Love Fuelled Hate, her debut album opens with Lately and Lost in L.A, two stomp rock tracks with plenty of raw punk attitude and bluesy sexuality. It's dirty dark pop with more than a speckling of early 80s electronica. There's a heavy weight towards thumping drum sounds and grungy, crunching guitars which add to the distinctive dirty sound throughout the album. I do, an a capella track with the use of vocoder adding to the warming sound of a church organ. The melody line carries the song so well that you can easily fill in the gaps of silence with your own accompaniment, should you feel it's necessary.

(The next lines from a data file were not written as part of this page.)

Lemma walk_store m V ab s path size l p i v : walk m V (ab ++ [MkAnode path false size l]) s -> last_data s p ->
  0 < size -> 0 <= i -> i + Z.of_nat (length v) <= size ->
  exists m', walk m' V (ab ++ [MkAnode path false size (splice l i v)]) (MkFs (fx s) (st_write (fx_store s) (p + i) v) (fx_dev s)).
Proof.
  intros Hw Hp Hsz Hi Hl. pose proof (wk_nodes _ _ _ _ Hw) as Hn. apply Forall2_app_inv_r in Hn as (ns & nl & Hn & Hnl & E).
  apply Forall2_cons_inv_r in Hnl as (n & nl' & Hr & ->%Forall2_nil_inv_r & ->).
  unfold last_data in Hp. rewrite E, last_snoc in Hp. cbn in Hp. injection Hp as Hp.
  destruct Hr as (R1 & R2 & R3 & R4 & R5 & R6). cbn [an_path an_dir an_size an_data] in *. rewrite (proj2 (Z.eqb_neq _ _)) in R6 by lia.
  destruct R6 as [Hnz Hlk]. rewrite Hp in *. pose proof (wk_own _ _ _ _ Hw) as Ho.
  assert (fs_nodes (ft_tree (fx s)) !! length ns = Some n) as Hi0 by by rewrite E, list_lookup_middle.
  destruct (node_pointer _ _ _ _ _ _ Hw Hi0 ltac:(lia)) as [Hpp Hpc]. rewrite Hp in *.
  exists (<[p := splice l i v]> m). constructor; cbn [fx fx_store fx_dev]; try apply Hw.
  - apply (owns_write m0 (fx_store s)); [exact Ho|done|]. apply (law_write (fx_store s) m p l i v); [apply Ho|done|done|lia].
  - destruct (wk_bits _ _ _ _ Hw) as (bits & Hb & Hc). exists bits. by rewrite lookup_insert_ne.
  - rewrite E. apply Forall2_app.
    + apply nodes_insert; [done|]. intros n' Hin Hz Hpe. pose proof (ow_nodup _ _ _ _ Ho) as Hnd. unfold pointers, nonnull in Hnd.
      rewrite E, fmap_app in Hnd. cbn in Hnd. rewrite <-app_assoc, filter_app in Hnd. apply NoDup_app in Hnd as (_ & Hnd & _). apply (Hnd p).
      * apply list_elem_of_filter. split; [done|]. rewrite <-Hpe. by apply list_elem_of_fmap_2.
      * apply list_elem_of_filter. split; [done|]. rewrite Hp. set_solver.
    + constructor; [|constructor]. unfold node_rel. cbn [an_path an_dir an_size an_data]. rewrite (proj2 (Z.eqb_neq size 0)) by lia. rewrite Hp, lookup_insert_eq.
      split_and!; try done. rewrite length_splice; lia.
  - pose proof (wk_tree _ _ _ _ Hw) as Ht. rewrite fmap_app in *. exact Ht.
  - pose proof (wk_count _ _ _ _ Hw) as Ht. rewrite length_app in *. exact Ht.
  - pose proof (wk_bytes _ _ _ _ Hw) as Ht. rewrite total_size_app in *. exact Ht.
Qed.
End files.

(** ** FAT32: reading a file follows its chain of clusters *)

Section read.
Context {A D : Type} `{ByteStoreLaws A} (device : block_device D) (disk : Z -> list Z) (Hdev : device_shows device disk).
Context (g : fat_geometry) (Hg : geo_ok g) (m0 : gmap Z (list Z)).
Implicit Types s : fstate A D.
Implicit Types m : gmap Z (list Z).
Notation walk := (walk disk g m0).

Lemma walk_reads m V ab s r (d : D) : walk m V ab s -> walk m V ab (MkFs (set_reads r (fx s)) (fx_store s) d).
Proof. intros Hw. eapply walk_quiet; [apply quiet_reads|apply Hw|done]. Qed.

Lemma cluster_lba_eq c i : valid_cluster g c = true -> 0 <= i < 128 ->
  cluster_lba g c +u i = g_data_start g + (c - 2) * g_sectors_per_cluster g + i.
Proof.
  intros Hv Hi. unfold valid_cluster in Hv. destruct Hg as [? ? ? ? ? ?]. unfold UTAMO_FAT32_CLUSTER_MAX, UINT32_MAX in *.
  unfold cluster_lba. rewrite (u32_small (c - 2)) by (unfold UINT32_MAX; lia).
  rewrite (u64_small ((c - 2) * _)) by (unfold u64_ok, UINT64_MAX; nia). rewrite (u64_small (g_data_start g + _)) by (unfold u64_ok, UINT64_MAX; nia).
  rewrite u64_small; [done|unfold u64_ok, UINT64_MAX; nia].
Qed.

(** The sectors of cluster [c] from the [i]-th on. *)
Definition sectors_from (c i : Z) : list (list Z) :=
  (fun i => disk (g_data_start g + (c - 2) * g_sectors_per_cluster g + i)) <$> seqZ i (g_sectors_per_cluster g - i).

Lemma sectors_from_0 c : sectors_from c 0 = cluster_sectors g disk c.
Proof. unfold sectors_from. by rewrite Z.sub_0_r. Qed.

Lemma sectors_from_cons c i : i < g_sectors_per_cluster g ->
  sectors_from c i = disk (g_data_start g + (c - 2) * g_sectors_per_cluster g + i) :: sectors_from c (i + 1).
Proof.
  intros Hi. unfold sectors_from. rewrite seqZ_cons by lia. rewrite fmap_cons. f_equal. f_equal. f_equal; lia.
Qed.

Lemma sectors_from_nil c i : g_sectors_per_cluster g <= i -> sectors_from c i = [].
Proof. intros Hi. unfold sectors_from. rewrite seqZ_nil by lia. done. Qed.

Sick is a love song of unusual paradoxes, where Harrison chooses to focus on the emotional response to that heady feeling, rather than the Hollywood wide eyes and gloss – which often makes you literally heave with the overpowering cheese. Thankfully there's no such schmaltz here. Lie To Me and W.T.F are defiant, explicit and have more attitude and ego than the US presidential elections. The Hammer has the dynamic swagger of 80s chart topping tracks, but with the unsanitary vibes of the naughties. Shoot is a gigantic finger up to the haters as Harrison demands "start getting a life and get the fuck out of mine."
The entire album has a feel of a brazen girls night out and girl power without the saccharine coating. Referencing Lady Gaga, Blondie and other pop icons along the way. Fearless, fierce, trashy, alternating between glittering rose-tinted romance to impenitent and hedonistic youth culture. Don't be fooled into thinking that Elle Exxe is a one trick pony, there's plenty here in more serious moments like I Understand and White Lies to indicate a mature level of songwriting and exploration of emotion outside the youthful exterior. It may summarises youth culture but it's also attempting to re-write the pop rulebook. It's a sophisticated, well-constructed, game-changing debut pop album.